Lemma storm_results_fatal n :
  forall c b r b' r',
    (kvs_hls.max_consecutive_errors cfg <= c + 1)%Z ->
    storm_results n c b r = storm_results n c b' r'.
Proof.
  induction n as [|n IH]; intros c b r b' r' Hmax; cbn [storm_results];
    [reflexivity|].
  replace (kvs_hls.max_consecutive_errors cfg <=? c + 1)%Z with true
    by (symmetry; apply Z.leb_le; lia).
  f_equal. apply IH. lia.
Qed.

(** The backoff sleeps of such a storm, starting with [_current_backoff = b]
    and [r] random draws already made. *)
Fixpoint storm_sleeps (n : nat) (c : Z) (b : Q) (r : nat) : list Q :=
  match n with
  | O => []
  | S n' =>
    if (kvs_hls.max_consecutive_errors cfg <=? c + 1)%Z then []
    else
      (py_min b (kvs_hls.max_reconnect_delay cfg) * kvs_hls.uniform env r)%Q
      :: storm_sleeps n' (c + 1)
           (py_min (b * kvs_hls.backoff_multiplier cfg)%Q
              (kvs_hls.max_reconnect_delay cfg))
           (S r)
  end.

Lemma storm_sleeps_fatal n c b r :
  (kvs_hls.max_consecutive_errors cfg <= c + 1)%Z ->
  storm_sleeps n c b r = [].
Proof.
  intros Hmax. apply Z.leb_le in Hmax. destruct n; simpl; [reflexivity|].
  now rewrite Hmax.
Qed.

Lemma read_frame_calls_storm (n : nat) :
  forall st io,
    never_opens ->
    disconnected st ->
    fst (fst (kvs_hls.read_frame_calls env cfg n st io))
    = storm_results n (kvs_hls._consecutive_errors st)
        (kvs_hls._current_backoff st) (kvs_hls.n_rand io)
    /\ kvs_hls.sleeps (snd (kvs_hls.read_frame_calls env cfg n st io))
       = kvs_hls.sleeps io
         ++ storm_sleeps n (kvs_hls._consecutive_errors st)
              (kvs_hls._current_backoff st) (kvs_hls.n_rand io).
Proof.
  induction n as [|n IH]; intros st io Hno Hdisc.
  - simpl. now rewrite List.app_nil_r.
  - destruct (read_frame_storm_step st io Hno Hdisc)
      as (st' & io' & Hconn & Herr & Hstep).
    assert (Hdisc' : disconnected st')
      by (unfold disconnected; rewrite Hconn; split; discriminate).
    specialize (IH st' io' Hno Hdisc'). rewrite Herr in IH.
    cbn [kvs_hls.read_frame_calls storm_results storm_sleeps].
    destruct (kvs_hls.max_consecutive_errors cfg
              <=? kvs_hls._consecutive_errors st + 1)%Z eqn:Hmax;
      destruct Hstep as (E & Hback & Hsl & Hrand); rewrite E;
      destruct (kvs_hls.read_frame_calls env cfg n st' io')
        as [[rs st''] io''];
      cbn [fst snd] in *; destruct IH as [IHr IHs]; rewrite IHr, IHs.
    + apply Z.leb_le in Hmax. split.
      * f_equal. apply storm_results_fatal. lia.
      * rewrite storm_sleeps_fatal by lia. now rewrite Hsl.
    + split.
      * rewrite Hback, Hrand. reflexivity.
      * rewrite Hsl, Hback, Hrand, <- List.app_assoc. reflexivity.
Qed.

○ ○ ○

> [Activity]
Return the whole listing as it stands. Nothing may be altered.

> [Your response]
Lemma storm_results_fatal n :
  forall c b r b' r',
    (kvs_hls.max_consecutive_errors cfg <= c + 1)%Z ->
    storm_results n c b r = storm_results n c b' r'.
Proof.
  induction n as [|n IH]; intros c b r b' r' Hmax; cbn [storm_results];
    [reflexivity|].
  replace (kvs_hls.max_consecutive_errors cfg <=? c + 1)%Z with true
    by (symmetry; apply Z.leb_le; lia).
  f_equal. apply IH. lia.
Qed.

(** The backoff sleeps of such a storm, starting with [_current_backoff = b]
    and [r] random draws already made. *)
Fixpoint storm_sleeps (n : nat) (c : Z) (b : Q) (r : nat) : list Q :=
  match n with
  | O => []
  | S n' =>
    if (kvs_hls.max_consecutive_errors cfg <=? c + 1)%Z then []
    else
      (py_min b (kvs_hls.max_reconnect_delay cfg) * kvs_hls.uniform env r)%Q
      :: storm_sleeps n' (c + 1)
           (py_min (b * kvs_hls.backoff_multiplier cfg)%Q
              (kvs_hls.max_reconnect_delay cfg))
           (S r)
  end.

Lemma storm_sleeps_fatal n c b r :
  (kvs_hls.max_consecutive_errors cfg <= c + 1)%Z ->
  storm_sleeps n c b r = [].
Proof.
  intros Hmax. apply Z.leb_le in Hmax. destruct n; simpl; [reflexivity|].
  now rewrite Hmax.
Qed.

Lemma read_frame_calls_storm (n : nat) :
  forall st io,
    never_opens ->
    disconnected st ->
    fst (fst (kvs_hls.read_frame_calls env cfg n st io))
    = storm_results n (kvs_hls._consecutive_errors st)
        (kvs_hls._current_backoff st) (kvs_hls.n_rand io)
    /\ kvs_hls.sleeps (snd (kvs_hls.read_frame_calls env cfg n st io))
       = kvs_hls.sleeps io
         ++ storm_sleeps n (kvs_hls._consecutive_errors st)
              (kvs_hls._current_backoff st) (kvs_hls.n_rand io).
Proof.
  induction n as [|n IH]; intros st io Hno Hdisc.
  - simpl. now rewrite List.app_nil_r.
  - destruct (read_frame_storm_step st io Hno Hdisc)
      as (st' & io' & Hconn & Herr & Hstep).
    assert (Hdisc' : disconnected st')
      by (unfold disconnected; rewrite Hconn; split; discriminate).
    specialize (IH st' io' Hno Hdisc'). rewrite Herr in IH.
    cbn [kvs_hls.read_frame_calls storm_results storm_sleeps].
    destruct (kvs_hls.max_consecutive_errors cfg
              <=? kvs_hls._consecutive_errors st + 1)%Z eqn:Hmax;
      destruct Hstep as (E & Hback & Hsl & Hrand); rewrite E;
      destruct (kvs_hls.read_frame_calls env cfg n st' io')
        as [[rs st''] io''];
      cbn [fst snd] in *; destruct IH as [IHr IHs]; rewrite IHr, IHs.
    + apply Z.leb_le in Hmax. split.
      * f_equal. apply storm_results_fatal. lia.
      * rewrite storm_sleeps_fatal by lia. now rewrite Hsl.
    + split.
      * rewrite Hback, Hrand. reflexivity.
      * rewrite Hsl, Hback, Hrand, <- List.app_assoc. reflexivity.
Qed.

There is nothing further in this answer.